Agricultural production, in most areas of the Habsburg Empire, was sluggish; in the newly conquered territories, many farmsteads were deserted, in fact, even in Bohemia and Moravia, as late as the 1680s, some farmsteads were deserted. The taxation the peasants were burdened with increased as the wars required the estates to grant larger contributions; in addition, the nobles often demanded excessive corvee labour. The peasants were left with little incentive to produce, which resulted in mediocre harvests. Imperial Robot Patents, issued in order to protect the peasants against excessive demands for corvee labour, remained largely ineffective.
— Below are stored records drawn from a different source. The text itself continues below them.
(** X4: for a name that does not begin with a space and has no "(" or
    no ")", [generateNick] returns: the panics are confined to names with
    an empty first token or with parentheses. *)
Theorem generateNick_returns (lib : Library) (d : ascii) (rest : string) :
  d <> " "%char ->
  count_char "(" (String d rest) = 0%nat \/ count_char ")" (String d rest) = 0%nat ->
  exists nick : string, generateNick (String d rest) = Val nick.
Proof.
  intros Hd Hparen. unfold generateNick.
  destruct (Index (String d rest) " " =? -1); [eauto|].
  assert (negb (Index (String d rest) "(" =? -1)
          && negb (Index (String d rest) ")" =? -1) = false) as ->.
  { apply andb_false_iff.
    destruct Hparen as [H|H]; apply Index_char_none in H; rewrite H; auto. }
  cbn [rbind].
  destruct (Split_char_head " " (String d rest)) as (first & others & E & _ & _ & Hf).
  rewrite E. destruct (Hf d rest eq_refl Hd) as [p ->].
  change (index (String d p :: others) 0) with (@Val string (String d p)).
  cbn [rbind].
  destruct (index_last (String d p :: others)) as [lastname ->]; [discriminate|].
  cbn [rbind]. change (byte_at (String d p) 0) with (Some (byte_val d)).
  eauto.
Qed.

Lemma generateNick_returns_witness :
  exists nick : string, generateNick (lib := plainLibrary) "Jane Doe" = Val nick.
Proof.
  apply (generateNick_returns plainLibrary "J" "ane Doe"); [discriminate|].
  left. reflexivity.
Defined.

(** *** Normal forms of an address *)

Lemma length_append (a b : string) :
  String.length (a +:+ b) = (String.length a + String.length b)%nat.
Proof.
  induction a as [|c a IH]; [reflexivity|].
  change (String c a +:+ b) with (String c (a +:+ b)). cbn. now rewrite IH.
Qed.
(** An unregister request that the server refuses with a JSON body. *)
Lemma unregister_refused (net : Network) (name email : string) (p : Page)
    (r : Response Result) (result : Result) :
  sendable name email = true ->
  mutate net (requests_sent p) (unregister_request name email) = Responded r ->
  parsed r = Some result ->
  ok r = false ->
  unregisterParticipant net name email p =
  (Normal tt,
   {| activitiesList := activitiesList p;
      activitySelect := activitySelect p;
      emailInput := emailInput p;
      messageDiv := {| text := detail_or_fallback result; classList := ["error"] |};
      timers := timers p ++ [hide_timer];
      trace := trace p ++ [Fetch (unregister_request name email)] |}).
Proof.
  intros Hsend Hreply Hbody Hok.
  unfold unregisterParticipant. sent_unregister Hsend.
  unfold bind at 1, fetch. rewrite Hreply.
  cbn. unfold bind at 1, json. rewrite Hbody. cbn.
  unfold bind at 1. rewrite Hok. cbn. page_simpl. reflexivity.
Qed.

(** An unregister request that the server accepts: the call of
    [fetchActivities] at line 137 names a function that the top level does
    not declare, so the [catch] block runs. *)
Lemma unregister_accepted (net : Network) (name email : string) (p : Page)
    (r : Response Result) (result : Result) :
  sendable name email = true ->
  mutate net (requests_sent p) (unregister_request name email) = Responded r ->
  parsed r = Some result ->
  ok r = true ->
  unregisterParticipant net name email p =
  (Normal tt,
   {| activitiesList := activitiesList p;
      activitySelect := activitySelect p;
      emailInput := emailInput p;
      messageDiv := {| text := "Failed to unregister participant. Please try again.";
                       classList := ["error"] |};
      timers := timers p;
      trace := trace p ++ [Fetch (unregister_request name email);
                           ConsoleError "Error unregistering participant:"
                             (ReferenceError "fetchActivities")] |}).
Proof.
  intros Hsend Hreply Hbody Hok.
  unfold unregisterParticipant. sent_unregister Hsend.
  unfold bind at 1, fetch. rewrite Hreply.
  cbn. unfold bind at 1, json. rewrite Hbody. cbn.
  unfold bind at 1. rewrite Hok.
  unfold call_fetchActivities.
  change (in_scope TopLevel "fetchActivities") with false. cbv iota.
  unfold bind. page_simpl. reflexivity.
Qed.

(** The events of a run whose trace is the old one and more. *)
Lemma events_of_extended {A} (m : M A) (p : Page) (extra : list Event) :
  trace (run m p) = (trace p ++ extra)%list -> events_of m p = extra.
Proof.
  intros H. unfold events_of. rewrite H. apply skipn_app_exact.
Qed.

(** ** Percent-encoding *)

Lemma escape_decodes (c : ascii) (rest : string) :
  percent_decode (escape c ++ rest) =
  match percent_decode rest with
  | Some r => Some (String c r)
  | None => None
  end.
Proof.
  destruct c as [[] [] [] [] [] [] [] []]; cbn;
    destruct (percent_decode rest); reflexivity.
Qed.

Lemma unreserved_decodes (c : ascii) (rest : string) :
  unreserved c = true ->
  percent_decode (String c rest) =
  match percent_decode rest with
  | Some r => Some (String c r)
  | None => None
  end.
Proof.
  destruct c as [[] [] [] [] [] [] [] []]; intros Hc;
    try reflexivity; try discriminate Hc.
Qed.

Lemma escape_is_safe (c : ascii) : all_chars escaped_char (escape c) = true.
Proof.
  destruct c as [[] [] [] [] [] [] [] []]; reflexivity.
Qed.

(** What [encodeURIComponent] returns, when it returns, is made of unreserved marks and
    percent signs only, and decodes back to its argument. *)
Lemma percent_encode_safe (s : string) :
  all_chars escaped_char (percent_encode s) = true.
Proof.
  induction s as [| c s IH]; [reflexivity |].
  cbn [percent_encode]. destruct (unreserved c) eqn:Hc.
  - cbn [all_chars]. unfold escaped_char at 1. rewrite Hc, IH. reflexivity.
  - rewrite all_chars_app, escape_is_safe, IH. reflexivity.
Qed.

Lemma percent_encode_decodes (s : string) :
  percent_decode (percent_encode s) = Some s.
Proof.
  induction s as [| c s IH]; [reflexivity |].
  cbn [percent_encode]. destruct (unreserved c) eqn:Hc.
  - rewrite unreserved_decodes by assumption. now rewrite IH.
  - rewrite escape_decodes. now rewrite IH.
Qed.

(** A slash, an ampersand, an equals sign or a space never survives. *)
Lemma percent_encode_no_separator (s : string) :
  all_chars (fun c => negb (existsb (Ascii.eqb c) ["/"; "&"; "="; " "; "?"; "#"]%char))
    (percent_encode s) = true.
Proof.
  induction s as [| c s IH]; [reflexivity |].
  cbn [percent_encode]. destruct (unreserved c) eqn:Hc.
  - cbn [all_chars]. rewrite IH, andb_true_r.
    revert Hc. destruct c as [[] [] [] [] [] [] [] []]; intros Hc;
      try reflexivity; discriminate Hc.
  - rewrite all_chars_app, IH, andb_true_r.
    clear. destruct c as [[] [] [] [] [] [] [] []]; reflexivity.
Qed.

(** ** The sign-up and unregister contracts *)

(** The events of an accepted sign-up. *)
Lemma signup_accepted_events (net : Network) (p : Page) (r : Response Result) (result : Result) :
  form_sendable p = true ->
  mutate net (requests_sent p) (form_request p) = Responded r ->
  parsed r = Some result ->
  ok r = true ->
  exists reload_log,
    events_of (submit net) p =
    ([Fetch (form_request p); FormReset; Enter_fetchActivities false;
      Fetch activities_request] ++ reload_log)%list
    /\ (no_payload (list_activities net (S (requests_sent p))) = false -> reload_log = []).
Proof.
  intros Hsend Hreply Hbody Hok. unfold events_of, run.
  rewrite (submit_accepted net p r result Hsend Hreply Hbody Hok).
  destruct (payload_or_not (list_activities net (S (requests_sent p))))
    as [Hfail | (r' & activities & Hreload & Hmap)].
  - eexists. rewrite resume_without_payload by assumption.
    cbn [snd load_failed accepted trace]. rewrite <- app_assoc.
    rewrite skipn_app_exact. cbn [app]. split; [reflexivity |].
    rewrite Hfail. discriminate.
  - exists []. rewrite Hreload, (resume_with_payload false r' activities) by assumption.
    cbn [snd rendered accepted trace].
    rewrite skipn_app_exact. split; reflexivity.
Qed.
Economic (Mercantilist) theorists suggested an improvement of the condition of the serfs; Joseph I. would implement the concept in the Silesian Duchies of Liegnitz, Brieg and Wohlau. In the remaining Habsburg territories, the nobility prevented any interference in what they regarded their affairs.
Similarly, many cities suffered from heavy taxation; many had not recovered from the damage caused by the 30 Years' war. To make matters worse, Imperial mercantilist policy aimed at undermining the monopolist position the urban guilds enjoyed within restricted areas.
One might say, the most prospering segment of the Austrian economy were the noble estates, many of which were large, with thousands of peasants. They benefitted from privileges, comparatively, low taxation. To their revenues a generous salary could be added, if the owner was in royal service, in state administration or in the army.

Foreign Policy
While France, virtually unopposed, pursued her policy of expansion, the so-called reunions, at the expense of territories in the western part of the Holy Roman Empire. At the request of rebellious Hungarians, the Ottoman Sultan in 1683 declared war on the Emperor and sent a large army under Kara Mustapha Pasha which laid siege to Vienna (Habsburg-Ottoman War 1683-1699). Vienna withstood a two month siege, which was lifted by relief armies from various regions of Germany and Poland, commanded by Polish King Jan Sobieski. In the subsequent war, the Imperial troops, allied with Poland and Venice in the Holy League of 1684, and supported by the Pope, defeated the Ottoman Empire. In 1684 Poland withdrew from the Hungarian theatre of war, concentrating on the reconquest of Podolia; in Pressburg (Pozsony/Bratislava) the Hungarian magnates paid homage to Emperor Leopold I. After the victorious (secind) Battle of Mohacs, on Oct. 27th 1687, Transylvania, in the Treaty of Blasendorf, recognized Imperial sovereignty (hitherto the country was an Ottoman vassall). The war was terminated by the Treaty of Karlowitz in 1699, with the Ottoman Empire ceding Ottoman Hungary except the Banat, Slavonia and Transylvania to the Habsburg dynasty, Austrian line.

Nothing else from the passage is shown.